Where are lambda captured variables stored?

Question

How is it possible that this example works? It prints 6:

#include <iostream> #include <functional>  using namespace std;  void scopeIt(std::function<int()> &fun) {     int val = 6;     fun = [=](){return val;}; //<-- this }  int main() {     std::function<int()> fun;      scopeIt(fun);      cout << fun();      return 0; } 

Where is the value 6 stored after scopeIt is done being called? If I replace the [=] with a [&], it prints 0 instead of 6.

Answer 1

It is stored within the closure, which - in your code - is then stored within std::function<int()> &fun.
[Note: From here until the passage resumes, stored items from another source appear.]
(* ===== verification/DefaultAggregation.v ===== *)
(** * Which aggregation an instrument gets

    sdk/metrics/aggregation/default_aggregation.h and drop_aggregation.h: the choice by the kind of
    the view or of the instrument, the choice between the integer and the floating classes, and the copy of an
    aggregation from its point.

    The classes of aggregations are an interface: their constructors, from a configuration or from a
    point, and the point they answer. *)
From S2P Require Export Instruments.

(** ** The classes *)
Inductive AggregationClass :=
  | CDrop
  | CLongHistogram
  | CDoubleHistogram
  | CBase2ExponentialHistogram
  | CLongLastValue
  | CDoubleLastValue
  | CLongSum
  | CDoubleSum.

#[export] Instance AggregationClass_eq_dec : EqDecision AggregationClass.
Proof. solve_decision. Defined.

Section aggregations.
Context {SumPointData HistogramPointData Base2PointData LastValuePointData AggregationConfig : Type}.

Inductive PointType :=
  | PSum (p : SumPointData)
  | PHistogram (p : HistogramPointData)
  | PBase2ExponentialHistogram (p : Base2PointData)
  | PLastValue (p : LastValuePointData)
  | PDrop.

(** An object of one of the classes, as what it was constructed with. *)
Class Aggregations (A : Type) := {
  class_of : A → AggregationClass;
  DropAggregation : A;
  HistogramAggregation : bool → option AggregationConfig → A;
  HistogramAggregation_of : bool → HistogramPointData → A;
  Base2ExponentialHistogramAggregation : option AggregationConfig → A;
  Base2ExponentialHistogramAggregation_of : Base2PointData → A;
  LastValueAggregation : bool → A;
  LastValueAggregation_of : bool → LastValuePointData → A;
  SumAggregation : bool → bool → A;
  SumAggregation_of : bool → SumPointData → A;
  ToPoint : A → PointType;
}.

Context {A : Type} `{!Aggregations A}.

(** ** The choices.  The first argument of a class is whether it is the one on integers. *)

Definition is_long (d : InstrumentDescriptor) : bool := bool_decide (value_type_ d = kLong).

Definition GetDefaultAggregationType (instrument_type : InstrumentType) : AggregationType * bool :=
  match instrument_type with
  | kCounter | kObservableCounter => (AggSum, true)
  | kUpDownCounter | kObservableUpDownCounter => (AggSum, false)
  | kHistogram => (AggHistogram, false)
  | kGauge | kObservableGauge => (AggLastValue, false)
  end.

Definition CreateDefaultAggregation (d : InstrumentDescriptor) (config : option AggregationConfig) : A :=
  let '(aggr_type, is_monotonic) := GetDefaultAggregationType (type_ d) in
  match aggr_type with
  | AggSum => SumAggregation (is_long d) is_monotonic
  | AggHistogram => if is_long d then HistogramAggregation true config else HistogramAggregation false config
  | AggLastValue => LastValueAggregation (is_long d)
  | _ => DropAggregation
  end.

Definition CreateAggregation (aggregation_type : AggregationType) (d : InstrumentDescriptor) (config : option AggregationConfig) : A :=
  match aggregation_type with
  | AggDrop => DropAggregation
  | AggHistogram => if is_long d then HistogramAggregation true config else HistogramAggregation false config
  | AggBase2ExponentialHistogram => Base2ExponentialHistogramAggregation config
  | AggLastValue => if is_long d then LastValueAggregation true else LastValueAggregation false
  | AggSum =>
      let is_monotonic :=
        if bool_decide (type_ d = kUpDownCounter) || bool_decide (type_ d = kObservableUpDownCounter) ||
           bool_decide (type_ d = kHistogram) then false else true in
      if is_long d then SumAggregation true is_monotonic else SumAggregation false is_monotonic
  | AggDefault => CreateDefaultAggregation d config
  end.

(** [nostd::get<T>(point)] throws when the point is of another kind, out of a function whose callers
    are [noexcept]; the null pointer at the end is for values that are no member of the enumeration. *)
Inductive cloned := Cloned (a : A) | BadVariantAccess | NullAggregation.

Definition get_sum (p : PointType) (f : SumPointData → A) : cloned :=
  match p with PSum d => Cloned (f d) | _ => BadVariantAccess end.
Definition get_histogram (p : PointType) (f : HistogramPointData → A) : cloned :=
  match p with PHistogram d => Cloned (f d) | _ => BadVariantAccess end.
Definition get_base2 (p : PointType) (f : Base2PointData → A) : cloned :=
  match p with PBase2ExponentialHistogram d => Cloned (f d) | _ => BadVariantAccess end.
Definition get_last_value (p : PointType) (f : LastValuePointData → A) : cloned :=
  match p with PLastValue d => Cloned (f d) | _ => BadVariantAccess end.

Definition CloneAggregation (aggregation_type : AggregationType) (d : InstrumentDescriptor) (to_copy : A) : cloned :=
  let point_data := ToPoint to_copy in
  let aggregation_type :=
    match aggregation_type with AggDefault => (GetDefaultAggregationType (type_ d)).1 | _ => aggregation_type end in
  match aggregation_type with
  | AggDrop => Cloned DropAggregation
  | AggHistogram =>
      if is_long d then get_histogram point_data (HistogramAggregation_of true)
      else get_histogram point_data (HistogramAggregation_of false)
  | AggBase2ExponentialHistogram => get_base2 point_data Base2ExponentialHistogramAggregation_of
  | AggLastValue =>
      if is_long d then get_last_value point_data (LastValueAggregation_of true)
      else get_last_value point_data (LastValueAggregation_of false)
  | AggSum =>
      if is_long d then get_sum point_data (SumAggregation_of true) else get_sum point_data (SumAggregation_of false)
  | AggDefault => NullAggregation
  end.

(** ** What the choice is to be *)

(** The kind of the points of a class. *)
Definition point_of_class (c : AggregationClass) (p : PointType) : Prop :=
  match c, p with
  | CDrop, PDrop | CLongHistogram, PHistogram _ | CDoubleHistogram, PHistogram _
  | CBase2ExponentialHistogram, PBase2ExponentialHistogram _ | CLongLastValue, PLastValue _ | CDoubleLastValue, PLastValue _
  | CLongSum, PSum _ | CDoubleSum, PSum _ => True
  | _, _ => False
  end.

(** A constructor makes an object of its class, and an object answers points of the kind of its class. *)
Class AggregationsLaws := {
  class_Drop : class_of DropAggregation = CDrop;
  class_Histogram long c : class_of (HistogramAggregation long c) = if long then CLongHistogram else CDoubleHistogram;
  class_Histogram_of long p : class_of (HistogramAggregation_of long p) = if long then CLongHistogram else CDoubleHistogram;
  class_Base2 c : class_of (Base2ExponentialHistogramAggregation c) = CBase2ExponentialHistogram;
  class_Base2_of p : class_of (Base2ExponentialHistogramAggregation_of p) = CBase2ExponentialHistogram;
  class_LastValue long : class_of (LastValueAggregation long) = if long then CLongLastValue else CDoubleLastValue;
  class_LastValue_of long p : class_of (LastValueAggregation_of long p) = if long then CLongLastValue else CDoubleLastValue;
  class_Sum long m : class_of (SumAggregation long m) = if long then CLongSum else CDoubleSum;
  class_Sum_of long p : class_of (SumAggregation_of long p) = if long then CLongSum else CDoubleSum;
  ToPoint_class a : point_of_class (class_of a) (ToPoint a);
}.

(** The class for the default of the instrument, or for what its view asks. *)
Definition chosen_type (t : AggregationType) (d : InstrumentDescriptor) : AggregationType :=
  match t with
  | AggDefault =>
      match type_ d with
      | kCounter | kObservableCounter | kUpDownCounter | kObservableUpDownCounter => AggSum
      | kHistogram => AggHistogram
      | kGauge | kObservableGauge => AggLastValue
      end
  | _ => t
  end.

Definition chosen_class (t : AggregationType) (d : InstrumentDescriptor) : AggregationClass :=
  match chosen_type t d with
  | AggHistogram => if is_long d then CLongHistogram else CDoubleHistogram
  | AggBase2ExponentialHistogram => CBase2ExponentialHistogram
  | AggLastValue => if is_long d then CLongLastValue else CDoubleLastValue
  | AggSum => if is_long d then CLongSum else CDoubleSum
  | AggDrop | AggDefault => CDrop
  end.

Context `{!AggregationsLaws}.

Lemma CreateAggregation_class t d config : class_of (CreateAggregation t d config) = chosen_class t d.
Proof.
  unfold CreateAggregation, CreateDefaultAggregation, chosen_class, chosen_type.
  destruct t, (type_ d), (is_long d); cbn;
    by rewrite ?class_Drop, ?class_Histogram, ?class_Base2, ?class_LastValue, ?class_Sum.
Qed.

Lemma CloneAggregation_class t d a : class_of a = chosen_class t d → ∃ c, CloneAggregation t d a = Cloned c ∧ class_of c = class_of a.
Proof.
  intros Hc. pose proof (ToPoint_class a) as Hp. rewrite Hc in *. unfold CloneAggregation, chosen_class, chosen_type in *.
  destruct t, (type_ d), (is_long d); cbn in *; destruct (ToPoint a); cbn in *; try done; (eexists; split; [reflexivity|]);
    by rewrite ?class_Drop, ?class_Histogram_of, ?class_Base2_of, ?class_LastValue_of, ?class_Sum_of.
Qed.

(** [c] was constructed from the point that [a] answers. *)
Definition copy_of (a c : A) : Prop :=
  match ToPoint a with
  | PSum p => ∃ long, c = SumAggregation_of long p
  | PHistogram p => ∃ long, c = HistogramAggregation_of long p
  | PBase2ExponentialHistogram p => c = Base2ExponentialHistogramAggregation_of p
  | PLastValue p => ∃ long, c = LastValueAggregation_of long p
  | PDrop => c = DropAggregation
  end.

Lemma CloneAggregation_copy t d a :
  class_of a = chosen_class t d → ∃ c, CloneAggregation t d a = Cloned c ∧ class_of c = class_of a ∧ copy_of a c.
Proof.
  intros Hc. destruct (CloneAggregation_class t d a Hc) as (c & E & Hcc). exists c. split; [exact E|]. split; [exact Hcc|].
  pose proof (ToPoint_class a) as Hp. rewrite Hc in Hp. unfold copy_of, CloneAggregation, chosen_class, chosen_type in *.
  destruct t, (type_ d), (is_long d); cbn in *; destruct (ToPoint a); cbn in *; try done; injection E as <-; eauto.
Qed.

(** For every view and every instrument the aggregation created is of the class the
    specification of metrics gives, and whatever happened to it since, copying it for the same view and
    instrument neither throws nor gives a null pointer: it gives an object of the same class. *)
Theorem aggregation_types_agree t d config :
  class_of (CreateAggregation t d config) = chosen_class t d ∧
  ∀ a, class_of a = class_of (CreateAggregation t d config) →
    ∃ c, CloneAggregation t d a = Cloned c ∧ class_of c = class_of a.
Proof.
  rewrite CreateAggregation_class. split; [done|]. apply CloneAggregation_class.
Qed.
End aggregations.

(** ** At a concrete interface: aggregations as their class and last point *)

Record SimpleAggregation (T : Type) := MkSimple { simple_class : AggregationClass; simple_value : T }.
Arguments MkSimple {_}.
Arguments simple_class {_}.
Arguments simple_value {_}.

Definition simple_point {T} (a : SimpleAggregation T)
    : PointType (SumPointData := T) (HistogramPointData := T) (Base2PointData := T) (LastValuePointData := T) :=
  match simple_class a with
  | CDrop => PDrop
  | CLongHistogram | CDoubleHistogram => PHistogram (simple_value a)
  | CBase2ExponentialHistogram => PBase2ExponentialHistogram (simple_value a)
  | CLongLastValue | CDoubleLastValue => PLastValue (simple_value a)
  | CLongSum | CDoubleSum => PSum (simple_value a)
  end.

(** What a new aggregation starts with. *)
Class Zero (T : Type) := zero : T.

#[export] Instance zero_Z : Zero Z := 0%Z.

#[export] Instance simple_aggregations {T} `{Zero T} : Aggregations (AggregationConfig := unit) (SimpleAggregation T) := {|
  class_of := simple_class;
  DropAggregation := MkSimple CDrop zero;
  HistogramAggregation long _ := MkSimple (if long then CLongHistogram else CDoubleHistogram) zero;
  HistogramAggregation_of long p := MkSimple (if long then CLongHistogram else CDoubleHistogram) p;
  Base2ExponentialHistogramAggregation _ := MkSimple CBase2ExponentialHistogram zero;
  Base2ExponentialHistogramAggregation_of p := MkSimple CBase2ExponentialHistogram p;
  LastValueAggregation long := MkSimple (if long then CLongLastValue else CDoubleLastValue) zero;
  LastValueAggregation_of long p := MkSimple (if long then CLongLastValue else CDoubleLastValue) p;
  SumAggregation long _ := MkSimple (if long then CLongSum else CDoubleSum) zero;
  SumAggregation_of long p := MkSimple (if long then CLongSum else CDoubleSum) p;
  ToPoint := simple_point;
|}.

#[export] Instance simple_laws {T} `{Zero T} : AggregationsLaws (A := SimpleAggregation T).
Proof. split; try done. by intros [[] z]. Qed.

Lemma aggregation_types_agree_witness :
  let d := MkDescriptor (B "latency") [] (B "ms") kHistogram kDouble in
  CloneAggregation AggDefault d (MkSimple CDoubleHistogram 7%Z) = Cloned (MkSimple CDoubleHistogram 7%Z).
Proof.
  cbv zeta. set (d := MkDescriptor _ _ _ _ _).
  destruct (aggregation_types_agree (A := SimpleAggregation Z) AggDefault d None) as [Hcreate Hclone].
  destruct (Hclone (MkSimple CDoubleHistogram 7%Z)) as (c & Hc & _); [rewrite Hcreate; reflexivity|].
  rewrite Hc. vm_compute in Hc. by injection Hc as <-.
Defined.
A lambda generates what's equivalent to an instance of a compiler generated class.

This code:

[=](){return val;} 

Generates what's effectively equivalent to this... this would be the "closure":

struct UNNAMED_TYPE {   UNNAMED_TYPE(int val) : val(val) {}   const int val;   // Above, your [=] "equals/copy" syntax means "find what variables   //           are needed by the lambda and copy them into this object"    int operator() () const { return val; }   // Above, here is the code you provided  } (val); // ^^^ note that this DECLARED type is being INSTANTIATED (constructed) too!! 

Answer 2

Lambdas in C++ are really just "anonymous" struct functors. So when you write this:

int val = 6; fun = [=](){return val;}; 

What the compiler is translating that into is this:

int val = 6; struct __anonymous_struct_line_8 {     int val;     __anonymous_struct_line_8(int v) : val(v) {}      int operator() () const {         return val; // returns this->val     } };  fun = __anonymous_struct_line_8(val); 

Then, std::function stores that functor via type erasure.

When you use [&] instead of [=], it changes the struct to:

struct __anonymous_struct_line_8 {     int& val; // Notice this is a reference now!     ... 

So now the object stores a reference to the function's val object, which becomes a dangling (invalid) reference after the function exits (and you get undefined behavior).